技術的負債や仕様追加が利益を圧迫しているケースでは、技術的負債をROIで通す。PMのAI決裁プロンプト術で扱っているような、経営層への翻訳ロジックと組み合わせると判断が通りやすくなります。
経営層への報告で利益悪化を伝える型
利益悪化を伝えにくいのは、事実と打ち手と要請がバラバラに語られるためです。月次報告は、例えば次の3行で構成すると相手に伝わりやすくなります。
- 事実:「着地予測が予算比でN人月オーバーです」
- 打ち手:「追加投入、スコープ削減、撤退準備のうち◯◯を選びました」
- 要請:「次月の◯◯について判断をお願いします」
この型に乗せるためにも、シートの「判断区分」カラムは会議で必ず埋めてください。報告の型と判断の型を連動させることが大切です。
迷ったらこの講座から始める
月次のコスト統制を「数字を揃える作業」から「判断する力」へ引き上げたいなら、まずは IPJ-104 コストマネジメント実践 から始めてみてください。本記事のルーチンを、ケース演習を通じて自分の判断軸として落とし込めます。さらに事業観点での利益設計まで広げたい方は、BIZ-201・BIZ-205 を順に組み合わせると、案件単位の予実から事業全体のPL感覚まで体系的に身につきます。
まとめ
月次でやるコスト統制は、数字を毎日追うことではなく、同じフォーマット、同じ会議体、同じ判断軸で月に一度きちんと回し続けることが重要です。
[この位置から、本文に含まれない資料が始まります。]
(* ===== verification/_CoqProject ===== *)
-Q . S2P
Prelude.v
GoBytes.v
GoFloat.v
RecordUpdate.v
ChannelTypes.v
ChannelNote.v
ChannelOnion.v
ChannelRouter.v
ChannelRoute.v
ChannelPlan.v
ChannelCrypto.v
ChannelState.v
ChannelMultipath.v
ChannelTransition.v
ChannelHistory.v
ChannelWire.v
ChannelCommitter.v
ChannelStore.v
ChannelPreimages.v
ChannelSession.v
ChannelSafety.v
ChannelProtocol.v
ChannelCrash.v
ChannelSignatures.v
ChannelCoordinator.v
ChannelReconcile.v
ChannelPayment.v
ChannelExecutor.v
ChannelLegs.v
ChannelRouting.v
ChannelChain.v
ChannelVault.v
ChannelCustody.v
ChannelWatch.v
DhtKeys.v
DhtTable.v
DhtRecords.v
DhtReplicas.v
DhtReports.v
DhtLookup.v
DhtPublish.v
Rlp.v
EthProof.v
EthTrie.v
EthEvidence.v
EthReceipts.v
EthHeader.v
EthSsz.v
EthFollower.v
EthLight.v
ChannelEvents.v
AxonCells.v
SessionPacket.v
Session.v
SessionReliable.v
Placement.v
PlacementLevel.v
Ledger.v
- 予実差シートは「消化率」と「進捗率」を分けて持つ
- 月次会議では「継続、追加投入、スコープ削減、撤退準備」のいずれかに必ず振り分ける
- 経営層への報告は「事実・打ち手・要請」の3行で固める
明日からまず、Excel1枚に上記カラムを並べるところから始めてみてください。3か月続いた頃には、案件の着地予測が驚くほど合うようになっているはずです。